▸ **EXERCISE OBJECTIVE**
In the data below, the answer is the run of lines from the line containing "intros Hinv Hst Hs1 [s Hs] [_ Hen] Hless." through the line containing "assert (wr_status s1 = RRunning) as Hr1.", both included; print it exactly and nothing else.

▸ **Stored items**
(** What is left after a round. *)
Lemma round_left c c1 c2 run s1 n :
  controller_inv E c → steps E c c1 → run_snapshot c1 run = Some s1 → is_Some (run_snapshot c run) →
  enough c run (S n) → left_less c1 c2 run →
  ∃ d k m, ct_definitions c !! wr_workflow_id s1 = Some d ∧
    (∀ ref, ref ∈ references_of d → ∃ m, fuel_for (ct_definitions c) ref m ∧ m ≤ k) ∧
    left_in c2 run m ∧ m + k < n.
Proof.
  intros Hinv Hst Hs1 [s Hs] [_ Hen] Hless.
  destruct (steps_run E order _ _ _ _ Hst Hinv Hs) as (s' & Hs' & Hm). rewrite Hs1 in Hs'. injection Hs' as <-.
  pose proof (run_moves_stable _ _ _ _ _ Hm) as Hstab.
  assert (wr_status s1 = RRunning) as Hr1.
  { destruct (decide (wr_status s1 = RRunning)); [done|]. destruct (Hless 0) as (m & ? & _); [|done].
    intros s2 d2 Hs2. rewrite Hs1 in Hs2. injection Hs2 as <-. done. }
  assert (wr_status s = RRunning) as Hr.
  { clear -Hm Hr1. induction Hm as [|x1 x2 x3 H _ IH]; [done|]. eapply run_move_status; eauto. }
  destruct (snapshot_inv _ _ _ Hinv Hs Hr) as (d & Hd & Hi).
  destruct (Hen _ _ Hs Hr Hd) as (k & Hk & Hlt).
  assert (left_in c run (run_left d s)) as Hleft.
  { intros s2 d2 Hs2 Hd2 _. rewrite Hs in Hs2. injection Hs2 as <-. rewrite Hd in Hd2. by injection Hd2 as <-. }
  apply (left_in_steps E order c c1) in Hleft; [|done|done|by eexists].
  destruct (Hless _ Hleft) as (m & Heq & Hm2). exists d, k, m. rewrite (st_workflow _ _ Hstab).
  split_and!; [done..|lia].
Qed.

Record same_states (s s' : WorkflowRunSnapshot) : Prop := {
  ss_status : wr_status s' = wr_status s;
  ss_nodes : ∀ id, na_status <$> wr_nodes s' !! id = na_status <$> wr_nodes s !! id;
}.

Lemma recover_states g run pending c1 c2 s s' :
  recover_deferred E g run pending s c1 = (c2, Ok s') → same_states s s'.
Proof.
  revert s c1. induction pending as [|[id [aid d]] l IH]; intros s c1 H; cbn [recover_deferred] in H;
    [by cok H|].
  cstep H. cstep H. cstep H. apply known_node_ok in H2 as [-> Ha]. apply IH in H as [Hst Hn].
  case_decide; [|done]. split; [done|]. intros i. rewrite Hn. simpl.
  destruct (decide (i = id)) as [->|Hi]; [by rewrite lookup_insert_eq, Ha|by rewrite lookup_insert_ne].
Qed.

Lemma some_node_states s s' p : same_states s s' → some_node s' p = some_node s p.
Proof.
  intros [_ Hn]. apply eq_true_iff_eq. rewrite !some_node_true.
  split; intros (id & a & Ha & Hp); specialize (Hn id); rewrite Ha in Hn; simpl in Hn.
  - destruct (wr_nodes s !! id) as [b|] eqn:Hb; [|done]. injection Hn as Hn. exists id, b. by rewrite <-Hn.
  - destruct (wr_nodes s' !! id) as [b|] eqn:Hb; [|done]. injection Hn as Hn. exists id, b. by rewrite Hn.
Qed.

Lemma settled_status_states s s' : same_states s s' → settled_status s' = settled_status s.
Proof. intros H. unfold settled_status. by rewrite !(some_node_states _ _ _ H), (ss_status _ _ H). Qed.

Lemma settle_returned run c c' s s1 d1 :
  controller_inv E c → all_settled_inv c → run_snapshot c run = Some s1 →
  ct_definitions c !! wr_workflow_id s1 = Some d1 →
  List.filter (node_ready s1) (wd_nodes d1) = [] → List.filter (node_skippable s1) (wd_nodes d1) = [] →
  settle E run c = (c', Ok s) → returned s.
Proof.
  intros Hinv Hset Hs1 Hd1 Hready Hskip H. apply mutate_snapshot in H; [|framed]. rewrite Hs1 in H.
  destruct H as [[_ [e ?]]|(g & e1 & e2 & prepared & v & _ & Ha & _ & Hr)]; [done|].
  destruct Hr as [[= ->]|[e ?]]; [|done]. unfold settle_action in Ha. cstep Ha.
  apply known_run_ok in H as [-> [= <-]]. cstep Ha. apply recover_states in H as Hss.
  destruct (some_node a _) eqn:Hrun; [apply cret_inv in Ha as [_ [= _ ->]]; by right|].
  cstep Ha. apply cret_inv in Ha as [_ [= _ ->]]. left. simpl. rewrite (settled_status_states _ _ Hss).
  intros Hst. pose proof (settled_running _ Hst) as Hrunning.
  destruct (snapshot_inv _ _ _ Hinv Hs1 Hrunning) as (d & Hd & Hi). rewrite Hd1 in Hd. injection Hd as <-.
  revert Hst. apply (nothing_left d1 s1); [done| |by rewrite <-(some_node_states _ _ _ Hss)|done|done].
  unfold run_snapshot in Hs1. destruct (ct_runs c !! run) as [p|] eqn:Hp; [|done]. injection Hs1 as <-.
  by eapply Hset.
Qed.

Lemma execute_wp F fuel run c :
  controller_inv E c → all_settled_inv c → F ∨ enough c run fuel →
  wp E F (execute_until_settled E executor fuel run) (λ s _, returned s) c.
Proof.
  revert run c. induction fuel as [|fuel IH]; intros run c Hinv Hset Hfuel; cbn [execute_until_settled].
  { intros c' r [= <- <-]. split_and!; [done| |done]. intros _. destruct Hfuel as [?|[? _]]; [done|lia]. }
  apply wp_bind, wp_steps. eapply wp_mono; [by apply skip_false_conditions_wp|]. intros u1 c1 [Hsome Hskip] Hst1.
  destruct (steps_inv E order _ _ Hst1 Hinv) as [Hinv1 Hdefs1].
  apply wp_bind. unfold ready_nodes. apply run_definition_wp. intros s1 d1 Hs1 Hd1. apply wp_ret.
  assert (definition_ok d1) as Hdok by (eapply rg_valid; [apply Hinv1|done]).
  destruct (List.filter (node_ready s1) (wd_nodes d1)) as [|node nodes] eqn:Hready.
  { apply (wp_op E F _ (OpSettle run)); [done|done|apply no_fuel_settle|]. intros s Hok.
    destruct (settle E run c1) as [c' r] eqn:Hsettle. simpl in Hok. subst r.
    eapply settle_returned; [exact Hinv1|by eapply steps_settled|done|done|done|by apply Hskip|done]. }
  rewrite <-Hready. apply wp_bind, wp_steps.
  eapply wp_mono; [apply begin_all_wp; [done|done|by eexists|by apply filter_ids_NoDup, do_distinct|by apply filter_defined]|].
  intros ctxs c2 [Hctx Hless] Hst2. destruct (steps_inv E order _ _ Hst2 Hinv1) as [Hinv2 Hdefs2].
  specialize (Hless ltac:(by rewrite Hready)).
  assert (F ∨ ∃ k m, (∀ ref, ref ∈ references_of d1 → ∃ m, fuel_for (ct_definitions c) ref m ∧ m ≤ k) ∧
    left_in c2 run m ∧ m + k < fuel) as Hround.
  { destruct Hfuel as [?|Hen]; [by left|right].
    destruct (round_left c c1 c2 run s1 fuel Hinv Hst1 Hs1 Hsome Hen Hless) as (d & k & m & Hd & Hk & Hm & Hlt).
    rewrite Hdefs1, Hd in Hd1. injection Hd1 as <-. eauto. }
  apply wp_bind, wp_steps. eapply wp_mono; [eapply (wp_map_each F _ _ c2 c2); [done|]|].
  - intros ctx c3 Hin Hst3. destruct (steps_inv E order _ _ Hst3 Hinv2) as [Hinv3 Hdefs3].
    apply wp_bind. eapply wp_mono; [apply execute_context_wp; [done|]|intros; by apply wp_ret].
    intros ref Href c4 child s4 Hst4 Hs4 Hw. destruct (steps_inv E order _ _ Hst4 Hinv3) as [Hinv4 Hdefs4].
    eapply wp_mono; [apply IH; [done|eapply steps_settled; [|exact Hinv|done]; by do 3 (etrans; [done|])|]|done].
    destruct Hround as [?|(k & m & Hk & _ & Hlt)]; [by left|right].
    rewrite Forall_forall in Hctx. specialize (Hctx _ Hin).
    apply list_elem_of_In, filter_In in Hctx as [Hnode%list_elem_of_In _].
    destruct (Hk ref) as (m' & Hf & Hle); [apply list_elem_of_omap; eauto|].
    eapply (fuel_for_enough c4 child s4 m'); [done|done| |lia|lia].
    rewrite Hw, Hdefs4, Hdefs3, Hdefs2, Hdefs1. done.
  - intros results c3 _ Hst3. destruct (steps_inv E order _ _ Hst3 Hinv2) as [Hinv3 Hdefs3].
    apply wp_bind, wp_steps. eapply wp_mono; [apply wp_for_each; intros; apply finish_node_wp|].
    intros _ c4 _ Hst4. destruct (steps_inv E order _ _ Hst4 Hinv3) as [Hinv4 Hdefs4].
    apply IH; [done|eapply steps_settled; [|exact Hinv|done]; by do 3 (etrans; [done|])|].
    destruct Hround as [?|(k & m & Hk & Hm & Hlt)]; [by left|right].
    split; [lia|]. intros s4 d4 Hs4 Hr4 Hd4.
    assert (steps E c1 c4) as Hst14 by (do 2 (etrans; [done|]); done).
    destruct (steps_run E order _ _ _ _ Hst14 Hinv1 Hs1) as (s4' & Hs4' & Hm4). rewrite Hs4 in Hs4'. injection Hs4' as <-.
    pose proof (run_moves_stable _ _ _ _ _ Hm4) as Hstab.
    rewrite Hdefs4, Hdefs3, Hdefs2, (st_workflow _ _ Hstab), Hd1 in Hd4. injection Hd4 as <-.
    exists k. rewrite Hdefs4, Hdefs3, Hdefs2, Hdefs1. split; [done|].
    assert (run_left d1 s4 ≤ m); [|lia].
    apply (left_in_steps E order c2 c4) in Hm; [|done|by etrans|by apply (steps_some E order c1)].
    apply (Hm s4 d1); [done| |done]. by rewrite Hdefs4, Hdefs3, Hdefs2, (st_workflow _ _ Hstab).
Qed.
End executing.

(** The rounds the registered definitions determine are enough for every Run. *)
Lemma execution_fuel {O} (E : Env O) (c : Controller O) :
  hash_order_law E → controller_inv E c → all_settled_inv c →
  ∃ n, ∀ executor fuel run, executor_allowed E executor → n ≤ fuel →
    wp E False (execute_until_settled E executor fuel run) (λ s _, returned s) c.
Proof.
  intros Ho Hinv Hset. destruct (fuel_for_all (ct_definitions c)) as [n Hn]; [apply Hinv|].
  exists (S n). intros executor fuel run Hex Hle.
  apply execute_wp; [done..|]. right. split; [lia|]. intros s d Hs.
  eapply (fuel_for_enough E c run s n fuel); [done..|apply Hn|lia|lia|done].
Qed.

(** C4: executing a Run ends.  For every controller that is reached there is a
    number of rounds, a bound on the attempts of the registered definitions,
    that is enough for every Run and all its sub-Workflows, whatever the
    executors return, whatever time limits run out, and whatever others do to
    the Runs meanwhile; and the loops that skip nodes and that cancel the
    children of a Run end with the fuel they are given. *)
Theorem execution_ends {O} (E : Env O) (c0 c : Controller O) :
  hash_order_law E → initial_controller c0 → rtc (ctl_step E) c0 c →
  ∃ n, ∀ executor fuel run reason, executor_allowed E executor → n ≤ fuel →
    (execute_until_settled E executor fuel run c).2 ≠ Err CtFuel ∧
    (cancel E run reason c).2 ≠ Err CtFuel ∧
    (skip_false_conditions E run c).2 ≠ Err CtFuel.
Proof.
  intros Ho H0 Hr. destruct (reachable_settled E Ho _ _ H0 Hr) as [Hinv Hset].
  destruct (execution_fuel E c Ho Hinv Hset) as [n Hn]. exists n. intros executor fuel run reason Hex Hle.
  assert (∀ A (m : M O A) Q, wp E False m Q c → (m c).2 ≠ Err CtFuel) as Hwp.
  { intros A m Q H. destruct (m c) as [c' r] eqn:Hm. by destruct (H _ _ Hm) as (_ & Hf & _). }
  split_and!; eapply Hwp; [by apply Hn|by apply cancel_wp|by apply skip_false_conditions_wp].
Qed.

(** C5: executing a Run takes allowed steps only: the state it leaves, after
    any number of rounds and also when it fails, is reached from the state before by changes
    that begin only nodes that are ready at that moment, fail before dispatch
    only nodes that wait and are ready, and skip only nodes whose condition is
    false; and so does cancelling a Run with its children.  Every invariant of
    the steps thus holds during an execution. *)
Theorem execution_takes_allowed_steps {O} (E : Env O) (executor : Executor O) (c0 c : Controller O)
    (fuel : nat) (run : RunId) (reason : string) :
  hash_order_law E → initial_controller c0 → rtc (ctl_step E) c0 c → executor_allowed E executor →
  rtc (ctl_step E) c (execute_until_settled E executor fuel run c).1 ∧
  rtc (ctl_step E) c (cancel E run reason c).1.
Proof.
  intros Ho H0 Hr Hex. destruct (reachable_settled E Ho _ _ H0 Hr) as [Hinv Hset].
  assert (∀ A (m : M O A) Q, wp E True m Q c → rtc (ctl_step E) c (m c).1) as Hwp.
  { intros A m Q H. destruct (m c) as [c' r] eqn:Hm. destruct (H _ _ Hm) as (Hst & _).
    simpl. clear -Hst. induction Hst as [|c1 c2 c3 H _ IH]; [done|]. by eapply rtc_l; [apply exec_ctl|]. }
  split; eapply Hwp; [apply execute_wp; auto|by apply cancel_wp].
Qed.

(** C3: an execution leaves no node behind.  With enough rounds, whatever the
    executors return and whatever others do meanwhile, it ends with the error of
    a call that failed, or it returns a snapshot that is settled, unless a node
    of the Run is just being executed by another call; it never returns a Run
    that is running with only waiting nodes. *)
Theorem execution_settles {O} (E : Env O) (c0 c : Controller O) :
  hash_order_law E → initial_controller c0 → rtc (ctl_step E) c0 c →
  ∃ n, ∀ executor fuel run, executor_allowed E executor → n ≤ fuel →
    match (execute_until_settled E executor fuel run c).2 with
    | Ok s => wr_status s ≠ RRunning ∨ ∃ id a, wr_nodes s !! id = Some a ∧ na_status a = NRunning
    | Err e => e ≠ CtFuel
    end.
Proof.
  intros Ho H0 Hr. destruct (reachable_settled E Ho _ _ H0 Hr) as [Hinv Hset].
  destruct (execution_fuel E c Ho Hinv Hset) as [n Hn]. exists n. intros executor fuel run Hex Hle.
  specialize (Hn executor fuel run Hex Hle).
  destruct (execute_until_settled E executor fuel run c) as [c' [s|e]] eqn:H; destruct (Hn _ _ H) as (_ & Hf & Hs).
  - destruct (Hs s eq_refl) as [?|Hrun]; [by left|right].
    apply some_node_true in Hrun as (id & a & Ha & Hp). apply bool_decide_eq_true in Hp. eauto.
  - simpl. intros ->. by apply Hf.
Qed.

▸ **FINISHED TASK**
  intros Hinv Hst Hs1 [s Hs] [_ Hen] Hless.
  destruct (steps_run E order _ _ _ _ Hst Hinv Hs) as (s' & Hs' & Hm). rewrite Hs1 in Hs'. injection Hs' as <-.
  pose proof (run_moves_stable _ _ _ _ _ Hm) as Hstab.
  assert (wr_status s1 = RRunning) as Hr1.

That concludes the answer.